Plasmodium
Phylum - Protozoa
Class - Sporozoa
Order - Haemosporidia
Members of the genus Plasmodium are collectively known as ma-larial parasites. They cause a febrile disease called malaria. Malaria as a chill and fever disease is known to mankind for a long time. Eradication of malaria is an important problem in public health. For a long time it was believed that malaria was caused by harmful vapours produced in marshy land (Gr. Malo-bad+air). Charles Laveran, a french military surgeon, for the first time, noticed Plasmodium in the blood of a malarial patient, in 1880. Its connection with the intermediate host and the modes of transmission were experimentally worked out in Calcutta by Sir Ronald Ross in 1889. For this discovery he was awarded the nobel prize for medicine in 1902. Grassi (1890) provided absolute scientific proof for the specific relationship between Anopheles mosquito and the human malarial parasite.

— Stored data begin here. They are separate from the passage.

Lemma round_mono q q' : 0 < q -> q <= q' -> round q <= round q'.
Proof.
  intros Hq Hle. rewrite !round_eq_pos; [apply round_pos_mono; assumption| |assumption].
  eapply Qlt_le_trans; eassumption.
Qed.

Lemma round_pos' q : 0 < q -> 0 < round q.
Proof. intros. rewrite round_eq_pos by assumption. apply round_pos_pos; assumption. Qed.

Lemma round_compat q q' : 0 < q -> q == q' -> round q == round q'.
Proof.
  intros Hq E. apply Qle_antisym; apply round_mono; try assumption.
  - rewrite E. apply Qle_refl.
  - rewrite <- E. assumption.
  - rewrite E. apply Qle_refl.
Qed.

Lemma ratio_pos c n : (0 < c)%Z -> (0 < n)%Z -> 0 < inject_Z c / inject_Z n.
Proof.
  intros Hc Hn. apply Qlt_shift_div_l.
  - replace 0 with (inject_Z 0) by reflexivity. rewrite <- Zlt_Qlt. assumption.
  - rewrite Qmult_0_l. replace 0 with (inject_Z 0) by reflexivity. rewrite <- Zlt_Qlt. assumption.
Qed.

Lemma ratio_mono c c' n : (0 < n)%Z -> (c <= c')%Z -> inject_Z c / inject_Z n <= inject_Z c' / inject_Z n.
Proof.
  intros Hn Hc. unfold Qdiv. apply Qmult_le_compat_r.
  - rewrite <- Zle_Qle. assumption.
  - apply Qinv_le_0_compat. replace 0 with (inject_Z 0) by reflexivity. rewrite <- Zle_Qle. lia.
Qed.

Lemma percent_pos c n : (0 < c)%Z -> (0 < n)%Z -> 0 < percent c n.
Proof.
  intros Hc Hn. unfold percent, mul, div. apply round_pos'.
  apply Qmult_lt_0_compat; [|reflexivity]. apply round_pos'. apply ratio_pos; assumption.
Qed.

Lemma percent_mono c c' n : (0 < c)%Z -> (0 < n)%Z -> (c <= c')%Z -> percent c n <= percent c' n.
Proof.
  intros Hc Hn Hle. unfold percent, mul, div.
  apply round_mono.
  - apply Qmult_lt_0_compat; [|reflexivity]. apply round_pos'. apply ratio_pos; assumption.
  - apply Qmult_le_compat_r; [|discriminate].
    apply round_mono; [apply ratio_pos; assumption | apply ratio_mono; assumption].
Qed.

Lemma round_1 : round 1 == 1.
Proof. vm_compute. reflexivity. Qed.

Lemma round_100 : round 100 == 100.
Proof. vm_compute. reflexivity. Qed.

Lemma percent_full n : (0 < n)%Z -> percent n n == 100.
Proof.
  intros Hn. unfold percent, mul, div.
  assert (E : inject_Z n / inject_Z n == 1).
  { apply Qmult_inv_r. intro H. 
    assert (inject_Z 0 < inject_Z n) by (rewrite <- Zlt_Qlt; assumption).
    rewrite H in H0. discriminate. }
  assert (E1 : round (inject_Z n / inject_Z n) == 1).
  { rewrite (round_compat _ 1); [apply round_1 | apply ratio_pos; assumption | assumption]. }
  rewrite (round_compat _ 100).
  - apply round_100.
  - apply Qmult_lt_0_compat; [|reflexivity]. apply round_pos'. apply ratio_pos; assumption.
  - rewrite E1. reflexivity.
Qed.

Lemma round_below_one : round below_one == below_one.
Proof. vm_compute. reflexivity. Qed.

Lemma round_below_100 : round (below_one * 100) < 100.
Proof. vm_compute. reflexivity. Qed.

Lemma percent_partial c n : (0 < c)%Z -> (c < n)%Z -> (n <= 2 ^ 53)%Z -> percent c n < 100.
Proof.
  intros Hc Hlt Hn. unfold percent, mul, div.
  assert (Hr : 0 < inject_Z c / inject_Z n) by (apply ratio_pos; lia).
  assert (Hb : inject_Z c / inject_Z n <= below_one).
  { apply Qle_shift_div_r.
    - replace 0 with (inject_Z 0) by reflexivity. rewrite <- Zlt_Qlt. lia.
    - assert (H1 : inject_Z c <= inject_Z n - 1).
      { setoid_replace (inject_Z n - 1) with (inject_Z (n - 1)) using relation Qeq.
        - rewrite <- Zle_Qle. lia.
        - unfold Z.sub. rewrite inject_Z_plus. reflexivity. }
      assert (H2 : inject_Z n <= inject_Z (2 ^ 53)) by (rewrite <- Zle_Qle; assumption).
      change (inject_Z (2 ^ 53)) with (9007199254740992 # 1) in H2.
      unfold below_one. change (1 # 2 ^ 53) with (1 # 9007199254740992).
      revert H1 H2. generalize (inject_Z c) (inject_Z n). intros x y H1 H2. lra. }
  eapply Qle_lt_trans; [|apply round_below_100].
  apply round_mono.
  - apply Qmult_lt_0_compat; [|reflexivity]. apply round_pos'. assumption.
  - apply Qmult_le_compat_r; [|discriminate].
    rewrite <- round_below_one. apply round_mono; assumption.
Qed.

Lemma rne_error x : inject_Z (rne x) - (1 # 2) <= x /\ x <= inject_Z (rne x) + (1 # 2).
Proof.
  unfold rne.
  pose proof (Qfloor_le x) as Hf. pose proof (Qlt_floor x) as Hc.
  rewrite inject_Z_plus in Hc. change (inject_Z 1) with 1 in Hc.
  destruct (Qcompare (x - inject_Z (Qfloor x)) (1 # 2)) eqn:C.
  - rewrite <- Qeq_alt in C.
    destruct (Z.even (Qfloor x)); rewrite ?inject_Z_plus; change (inject_Z 1) with 1;
      revert Hf Hc C; generalize (inject_Z (Qfloor x)); intros f Hf Hc C; split; lra.
  - rewrite <- Qlt_alt in C.
    revert Hf Hc C; generalize (inject_Z (Qfloor x)); intros f Hf Hc C; split; lra.
  - rewrite <- Qgt_alt in C. rewrite inject_Z_plus. change (inject_Z 1) with 1.
    revert Hf Hc C; generalize (inject_Z (Qfloor x)); intros f Hf Hc C; split; lra.
Qed.

Lemma round_pos_error q : 0 < q -> q - q * eps <= round_pos q /\ round_pos q <= q + q * eps.
Proof.
  intros Hq. destruct (ilog2_spec q Hq) as [L U].
  unfold round_pos. set (e := ilog2 q) in *.
  destruct (rne_error (q * 2 ^ (52 - e))) as [E1 E2].
  set (r := inject_Z (rne (q * 2 ^ (52 - e)))) in *.
  assert (P := pow2_add (52 - e) (e - 52)).
  replace (52 - e + (e - 52))%Z with 0%Z in P by lia.
  change (2 ^ 0) with 1 in P.
  assert (Pp := pow2_pos (e - 52)).
  assert (Pe : 2 ^ (e - 52) * (1 # 2) <= q * eps).
  { assert (P2 := pow2_add e (-53)).
    replace (e + -53)%Z with (e - 53)%Z in P2 by lia.
    assert (P3 := pow2_add (e - 53) 1).
    replace (e - 53 + 1)%Z with (e - 52)%Z in P3 by lia.
    change (2 ^ 1) with 2 in P3.
    change (2 ^ (-53)) with eps in P2.
    rewrite <- P3.
    setoid_replace (2 ^ (e - 53) * 2 * (1 # 2)) with (2 ^ (e - 53)) using relation Qeq by ring.
    rewrite <- P2. apply Qmult_le_compat_r; [assumption | discriminate]. }
  assert (Q1 : (r - (1 # 2)) * 2 ^ (e - 52) <= q * 2 ^ (52 - e) * 2 ^ (e - 52)).
  { apply Qmult_le_compat_r; [assumption | apply Qlt_le_weak; assumption]. }
  assert (Q2 : q * 2 ^ (52 - e) * 2 ^ (e - 52) <= (r + (1 # 2)) * 2 ^ (e - 52)).
  { apply Qmult_le_compat_r; [assumption | apply Qlt_le_weak; assumption]. }
  assert (Q3 : q * 2 ^ (52 - e) * 2 ^ (e - 52) == q).
  { rewrite <- Qmult_assoc, P. ring. }
  rewrite Q3 in Q1, Q2.
  assert (Q4 : (r - (1 # 2)) * 2 ^ (e - 52) == r * 2 ^ (e - 52) - 2 ^ (e - 52) * (1 # 2)) by ring.
  assert (Q5 : (r + (1 # 2)) * 2 ^ (e - 52) == r * 2 ^ (e - 52) + 2 ^ (e - 52) * (1 # 2)) by ring.
  rewrite Q4 in Q1. rewrite Q5 in Q2.
  revert Q1 Q2 Pe. generalize (r * 2 ^ (e - 52)) (2 ^ (e - 52) * (1 # 2)) (q * eps).
  intros a b d Q1 Q2 Pe. split; lra.
Qed.

Lemma round_error q : 0 < q -> q - q * eps <= round q /\ round q <= q + q * eps.
Proof. intros. rewrite round_eq_pos by assumption. apply round_pos_error; assumption. Qed.

Lemma percent_error c n : (0 < c)%Z -> (0 < n)%Z ->
  let x := inject_Z c / inject_Z n in
  100 * x - 3 * eps * (100 * x) <= percent c n /\ percent c n <= 100 * x + 3 * eps * (100 * x).
Proof.
  intros Hc Hn x. unfold percent, mul, div. fold x.
  assert (Hx : 0 < x) by (apply ratio_pos; assumption).
  destruct (round_error x Hx) as [A1 A2].
  assert (Hy : 0 < round x * 100).
  { apply Qmult_lt_0_compat; [|reflexivity]. apply round_pos'. assumption. }
  destruct (round_error (round x * 100) Hy) as [B1 B2].
  unfold eps in *. change (1 # 2 ^ 53) with (1 # 9007199254740992) in *.
  revert A1 A2 B1 B2 Hx. generalize (round (round x * 100)) (round x). intros y1 x1. intros.
  split; lra.
Qed.


Lemma floor_lt_Z q z : q < inject_Z z -> (Math_floor q < z)%Z.
Proof.
  intros H. unfold Math_floor. rewrite Zlt_Qlt. eapply Qle_lt_trans; [apply Qfloor_le | exact H].
Qed.

Lemma floor_ge_Z q z : inject_Z z <= q -> (z <= Math_floor q)%Z.
Proof.
  intros H. unfold Math_floor. rewrite <- (Qfloor_Z z). apply Qfloor_resp_le. exact H.
Qed.

Lemma floor_percent_near c n :
  (0 < c <= 2 ^ 44)%Z -> (0 < n)%Z ->
  (c * 100 / n - 1 <= Math_floor (percent c n) <= c * 100 / n)%Z.
Proof.
  intros [Hc Hc'] Hn.
  destruct (percent_error c n Hc Hn) as [E1 E2]. cbv zeta in E1, E2.
  set (F := (c * 100 / n)%Z).
  assert (Hn0 : 0 < inject_Z n) by (change 0 with (inject_Z 0); rewrite <- Zlt_Qlt; assumption).
  assert (Hn1 : 1 <= inject_Z n) by (change 1 with (inject_Z 1); rewrite <- Zle_Qle; lia).
  assert (Hnz : ~ inject_Z n == 0) by (intro H; rewrite H in Hn0; discriminate).
  assert (Hu0 : 0 < / inject_Z n) by (apply Qinv_lt_0_compat; assumption).
  assert (Hu1 : / inject_Z n <= 1).
  { apply Qle_shift_inv_r; [assumption|]. rewrite Qmult_1_l. assumption. }
  assert (F1 : 100 * (inject_Z c / inject_Z n) <= inject_Z F + 1 - / inject_Z n).
  { assert (Hz : (c * 100 + 1 <= (F + 1) * n)%Z).
    { unfold F. pose proof (Z.mul_succ_div_gt (c * 100) n Hn). lia. }
    rewrite Zle_Qle in Hz.
    rewrite inject_Z_plus, inject_Z_mult, inject_Z_mult, inject_Z_plus in Hz.
    change (inject_Z 100) with 100 in Hz. change (inject_Z 1) with 1 in Hz.
    setoid_replace (100 * (inject_Z c / inject_Z n))
      with ((inject_Z c * 100 + 1) / inject_Z n - / inject_Z n) using relation Qeq by (field; assumption).
    assert (H : (inject_Z c * 100 + 1) / inject_Z n <= inject_Z F + 1).
    { apply Qle_shift_div_r; assumption. }
    revert H. generalize ((inject_Z c * 100 + 1) / inject_Z n) (/ inject_Z n) (inject_Z F).
    intros; lra. }
  assert (F3 : inject_Z F <= 100 * (inject_Z c / inject_Z n)).
  { assert (Hz : (F * n <= c * 100)%Z).
    { unfold F. pose proof (Z.mul_div_le (c * 100) n Hn). lia. }
    rewrite Zle_Qle in Hz. rewrite !inject_Z_mult in Hz. change (inject_Z 100) with 100 in Hz.
    setoid_replace (100 * (inject_Z c / inject_Z n))
      with ((inject_Z c * 100) / inject_Z n) using relation Qeq by (field; assumption).
    apply Qle_shift_div_l; assumption. }
  assert (F2 : inject_Z c / inject_Z n <= 17592186044416 * / inject_Z n).
  { unfold Qdiv. apply Qmult_le_compat_r; [|apply Qlt_le_weak; assumption].
    change 17592186044416 with (inject_Z (2 ^ 44)). rewrite <- Zle_Qle. assumption. }
  unfold eps in E1, E2. change (1 # 2 ^ 53) with (1 # 9007199254740992) in E1, E2.
  split.
  - apply floor_ge_Z. unfold Z.sub. rewrite inject_Z_plus, inject_Z_opp. change (inject_Z 1) with 1.
    revert E1 F3 F2 Hu0 Hu1.
    generalize (percent c n) (inject_Z c / inject_Z n) (/ inject_Z n) (inject_Z F).
    intros p t u f. intros. lra.
  - apply Z.lt_succ_r. apply floor_lt_Z. unfold Z.succ. rewrite inject_Z_plus.
    change (inject_Z 1) with 1.
    revert E2 F1 F2 Hu0 Hu1.
    generalize (percent c n) (inject_Z c / inject_Z n) (/ inject_Z n) (inject_Z F).
    intros p t u f. intros. lra.
Qed.
Lemma loadArtifact_spec entries all st :
  NoDup (obj_keys all) ->
  exists all' st',
    loadArtifact all entries st = Done all' st' /\
    NoDup (obj_keys all') /\ loadedAs entries all all' /\
    st_heap st' = st_heap st /\ st_cache st' = st_cache st /\ st_log st' = st_log st /\
    rootPageObjectUris st' =
      rootPageObjectUris st ++
      map fst (List.filter (fun entry => hasRootSelector (snd entry)) entries).
Proof.
  unfold loadArtifact. revert all st.
  induction entries as [|[key d] entries IH]; intros all st Hnd; cbn [foldM].
  - exists all, st. cbn. repeat split; try done. by rewrite app_nil_r.
  - destruct (loadPageObject_spec d st) as (po & st1 & E1 & Hsame & (Hh & Hc & Hr & Hl)).
    set (st2 := if hasRootSelector po
                then {| st_heap := st_heap st1; st_arrays := st_arrays st1;
                        st_cache := st_cache st1;
                        rootPageObjectUris := rootPageObjectUris st1 ++ [key];
                        st_log := st_log st1 |}
                else st1).
    destruct (IH (obj_set key po all) st2) as
      (all' & st' & E2 & Hnd' & Hload & Hh' & Hc' & Hl' & Hr');
      [by apply obj_keys_set_NoDup|].
    exists all', st'. split.
    { unfold bind at 1. unfold bind at 1. cbn [fst snd]. rewrite E1.
      unfold bind at 1. subst st2.
      destruct (hasRootSelector po); cbn; exact E2. }
    split; [done|]. split.
    { intros uri. specialize (Hload uri). cbn [lastDefinition].
      destruct (lastDefinition uri entries) as [later|]; [done|].
      rewrite Hload. destruct (str_eqb key uri) eqn:E.
      - apply str_eqb_eq in E as ->. exists po. by rewrite obj_get_set_eq.
      - apply str_eqb_neq in E. by rewrite obj_get_set_ne. }
    rewrite Hh', Hc', Hl', Hr'. subst st2. cbn [List.filter snd fst].
    rewrite <- (hasRootSelector_same d po Hsame).
    destruct (hasRootSelector po); cbn; rewrite ?Hh, ?Hc, ?Hl, ?Hr; repeat split; try done.
    by rewrite <- app_assoc.
Qed.

Lemma lastDefinition_app uri e1 e2 :
  lastDefinition uri (e1 ++ e2) =
  match lastDefinition uri e2 with
  | Some d => Some d
  | None => lastDefinition uri e1
  end.
Proof.
  induction e1 as [|[key d] e1 IH]; cbn; [by destruct (lastDefinition uri e2)|].
  rewrite IH. by destruct (lastDefinition uri e2).
Qed.

Lemma lastDefinition_In uri entries :
  is_Some (lastDefinition uri entries) <-> In uri (map fst entries).
Proof.
  induction entries as [|[key d] entries IH]; cbn.
  - split; [by intros [? ?]|done].
  - destruct (lastDefinition uri entries) as [later|].
    + split; [intros _; right; apply IH; by eexists|by eexists].
    + destruct (str_eqb key uri) eqn:E.
      * apply str_eqb_eq in E. split; [by left|by eexists].
      * apply str_eqb_neq in E. split; [by intros [? ?]|].
        intros [?|H]; [done|]. by apply IH in H as [? ?].
Qed.
Lemma forecast_dates_are_consecutive_aux n_clicks (l1 l2 l3 : R) (g : G)
    dates predictions g_end :
  run n_clicks humidity temperature (Some start_date_obj)
    (Some l1) (Some l2) (Some l3) g
  = Returned (Forecast dates predictions, g_end) ->
  forall i : nat, (i < 7)%nat ->
  exists d,
    dates !! i = Some d
    /\ weekday d = ((weekday start_date_obj + Z.of_nat i) mod 7)%Z.
Proof.
  intros Hrun i Hi.
  apply update_7day_prediction_forecast_inv in Hrun as [st_end Hloop].
  edestruct forecast_loop_turn
    as (ds & ps & st & g0 & d & p & st' & g' & _ & Hday & _ & _ & _ & Hd & _);
    [exact Hloop | exact Hi |].
  apply forecast_day_inv in Hday as (base & Hadd & _).
  apply add_days_returned in Hadd as (_ & _ & _ & Hwd).
  exists d. done.
Qed.

(** X1.  The dates of a forecast are the 7 consecutive days from the start
    date: step i's date has the start date's ordinal plus i, and its
    weekday is the start date's weekday plus i, modulo 7. *)
Theorem forecast_dates_are_consecutive n_clicks (l1 l2 l3 : R) (g : G)
    dates predictions g_end :
  run n_clicks humidity temperature (Some start_date_obj)
    (Some l1) (Some l2) (Some l3) g
  = Returned (Forecast dates predictions, g_end) ->
  forall i : nat, (i < 7)%nat ->
  exists d,
    dates !! i = Some d
    /\ d = ord2ymd (toordinal start_date_obj + Z.of_nat i)
    /\ toordinal d = (toordinal start_date_obj + Z.of_nat i)%Z
    /\ weekday d = ((weekday start_date_obj + Z.of_nat i) mod 7)%Z.
Proof.
  intros Hrun i Hi.
  apply update_7day_prediction_forecast_inv in Hrun as [st_end Hloop].
  edestruct forecast_loop_turn
    as (ds & ps & st & g0 & d & p & st' & g' & _ & Hday & _ & _ & _ & Hd & _);
    [exact Hloop | exact Hi |].
  apply forecast_day_inv in Hday as (base & Hadd & _).
  apply add_days_returned in Hadd as (_ & Heq & Hord & Hwd).
  exists d. done.
Qed.
(** * Audit / explanation layer of SyrmaX: risk policy engine, explanation
    generator, dual-sink audit log and decision orchestrator.

    The Python modules of this layer ([core/events.py], [core/risk.py],
    [core/explain.py], [core/audit.py], [core/execution.py],
    [core/audit_integration.py]) are described by the layer's README but
    their code is not part of the sources at hand; every operation below is
    therefore modelled from the specification of the layer. *)

From Stdlib Require Import List String Bool Arith NArith Lia QArith.
Import ListNotations.

(** ** Event model (events.py) *)

Inductive Direction := BUY | SELL | HOLD.

Inductive Severity := INFO | WARNING | BLOCK.

Definition severity_rank (s : Severity) : nat :=
  match s with INFO => 0 | WARNING => 1 | BLOCK => 2 end.

Record Signal := mkSignal {
  sig_symbol : string;
  sig_strategy : string;
  sig_direction : Direction;
  sig_indicators : list (string * Q)
}.

Record RiskState := mkRiskState {
  leverage : Q;
  distance_to_liquidation_pct : Q;
  daily_loss_pct : Q;
  consecutive_losses : nat;
  proposed_slippage_bps : Q
}.

Record DecisionContext := mkContext {
  ctx_symbol : string;
  ctx_strategy : string;
  ctx_direction : Direction;
  ctx_indicators : list (string * Q);
  ctx_risk : RiskState;
  ctx_correlation_id : nat
}.

Definition mk_context (s : Signal) (rs : RiskState) (cid : nat) : DecisionContext :=
  mkContext (sig_symbol s) (sig_strategy s) (sig_direction s)
            (sig_indicators s) rs cid.

Record RiskVerdict := mkVerdict {
  rv_rule_id : string;
  rv_passed : bool;
  rv_severity : Severity;
  rv_message : string;
  rv_limit : Q;
  rv_observed : Q
}.

Record RiskChecked := mkRiskChecked {
  rc_verdicts : list RiskVerdict;
  rc_most_restrictive : option RiskVerdict;
  rc_overall_pass : bool
}.

Inductive QualityFlag := NORMAL | LOW_QUALITY.

Record ExplainCreated := mkExplain {
  ex_template_id : string;
  ex_text : string;
  ex_quality_score : Q;
  ex_flag : QualityFlag
}.

Record Decision := mkDecision {
  d_correlation_id : nat;
  d_approved : bool;
  d_driving : option RiskVerdict;
  d_explanation : option ExplainCreated;
  d_timestamp : N
}.

Inductive OrderStatus := SUBMITTED | FILLED | REJECTED.

Record OrderOutcome := mkOutcome {
  oc_status : OrderStatus;
  oc_order_id : string;
  oc_price : Q;
  oc_qty : Q;
  oc_reason : string
}.

Inductive EventType :=
  SignalGenerated | RiskCheckedEv | ExplainCreatedEv | DecisionEv
| OrderSubmitted | OrderFilled | OrderRejected.

Inductive Payload :=
| PSignal (s : Signal)
| PRisk (rc : RiskChecked)
| PExplain (ex : ExplainCreated)
| PDecision (d : Decision)
| POrder (o : OrderOutcome).

(** The envelope of every event; the event id is the pair of the
    correlation id and the position of the event in that decision's
    life-cycle, which makes it unique across decisions. *)
Record AuditEvent := mkEvent {
  ev_id : nat * nat;
  ev_correlation_id : nat;
  ev_timestamp : N;
  ev_symbol : string;
  ev_type : EventType;
  ev_payload : Payload
}.

(** ** Fallible evaluation: a small exception monad *)

Inductive Exc (A : Type) :=
| Ok (a : A)
| Raise (msg : string).
Arguments Ok {A} a.
Arguments Raise {A} msg.

Definition exc_bind {A B} (c : Exc A) (k : A -> Exc B) : Exc B :=
  match c with Ok a => k a | Raise m => Raise m end.

Notation "x <- c1 ;; c2" := (exc_bind c1 (fun x => c2))
  (at level 61, c1 at next level, right associativity).

(** ** Configuration (the AUDIT keys of TraderConfig) *)

Record Config := mkConfig {
  leverage_cap : Q;
  dist_to_liq_min : Q;
  daily_max_loss : Q;
  consecutive_loss_cooldown : nat;
  max_slippage_bps : Q;
  quality_threshold : Q
}.

(** The five rule thresholds listed in the README of the layer. The README
    gives the explanation quality threshold only as the label NORMAL, with
    no numeric value, so that threshold is left as an argument. *)
Definition default_config (quality_threshold : Q) : Config :=
  mkConfig 2 15 3 3 5 quality_threshold.

Definition qltb (x y : Q) : bool := negb (Qle_bool y x).

(** ** Risk policy engine (risk.py) *)

(** A rule: identifier, description, the severity class it produces and
    its (possibly raising) evaluation function. *)
Record RiskRule := mkRule {
  rule_id : string;
  rule_description : string;
  rule_severity : Severity;
  evaluate : DecisionContext -> Exc RiskVerdict
}.

(** Modelled from the spec: the default threshold rules of [risk.py]
    (leverage cap, distance to liquidation, daily loss, consecutive-loss
    cooldown, slippage). A passing check yields an INFO verdict, a breached
    check a verdict of the rule's severity class. *)
Definition threshold_verdict (id : string) (sev : Severity) (ok : bool)
    (msg : string) (limit observed : Q) : RiskVerdict :=
  if ok then mkVerdict id true INFO "ok" limit observed
  else mkVerdict id false sev msg limit observed.

Definition leverage_rule (cfg : Config) : RiskRule :=
  mkRule "leverage_cap" "leverage <= configured cap" BLOCK
    (fun ctx => let v := leverage (ctx_risk ctx) in
      Ok (threshold_verdict "leverage_cap" BLOCK (Qle_bool v (leverage_cap cfg))
            "leverage above cap" (leverage_cap cfg) v)).

Definition dist_to_liq_rule (cfg : Config) : RiskRule :=
  mkRule "dist_to_liq_min" "distance to liquidation >= configured minimum" BLOCK
    (fun ctx => let v := distance_to_liquidation_pct (ctx_risk ctx) in
      Ok (threshold_verdict "dist_to_liq_min" BLOCK (Qle_bool (dist_to_liq_min cfg) v)
            "too close to liquidation" (dist_to_liq_min cfg) v)).

Definition daily_loss_rule (cfg : Config) : RiskRule :=
  mkRule "daily_max_loss" "daily loss <= configured maximum" BLOCK
    (fun ctx => let v := daily_loss_pct (ctx_risk ctx) in
      Ok (threshold_verdict "daily_max_loss" BLOCK (Qle_bool v (daily_max_loss cfg))
            "daily loss limit reached" (daily_max_loss cfg) v)).

Definition cooldown_rule (cfg : Config) : RiskRule :=
  mkRule "consecutive_loss_cooldown" "consecutive losses < cooldown threshold" BLOCK
    (fun ctx => let n := consecutive_losses (ctx_risk ctx) in
      Ok (threshold_verdict "consecutive_loss_cooldown" BLOCK
            (n <? consecutive_loss_cooldown cfg)
            "consecutive-loss cooldown in effect"
            (inject_Z (Z.of_nat (consecutive_loss_cooldown cfg)))
            (inject_Z (Z.of_nat n)))).

Definition slippage_rule (cfg : Config) : RiskRule :=
  mkRule "max_slippage_bps" "slippage <= configured maximum (bps)" WARNING
    (fun ctx => let v := proposed_slippage_bps (ctx_risk ctx) in
      Ok (threshold_verdict "max_slippage_bps" WARNING (Qle_bool v (max_slippage_bps cfg))
            "slippage above maximum" (max_slippage_bps cfg) v)).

Plasmodium : The plasmodium is an intracellular sporozoan blood parasite. For the completion of life cycle it requires two hosts, a vertebrate and a blood sucking invertebrate. Transference of the parasite is effected by the inverte-brate host. In man, the infection takes place by the inoculation of the slender, sickle shaped nucleated sporozoite in the blood by the bite of an infected female mosquito belonging to the genus Anopheles. At least four species of Plasmodium, P. vivax, P. falciparum, P. malariae and P. ovale, are known to attack man causing different kinds of malaria.
The life cycle of the malarial parasite involves two hosts, the man and the mosquito. The modes of development in these two hosts are different. In man the mode of reproduction is asexual and in mosquito it is sexual. Man is the intermediate host and the mosquito is the definitive host.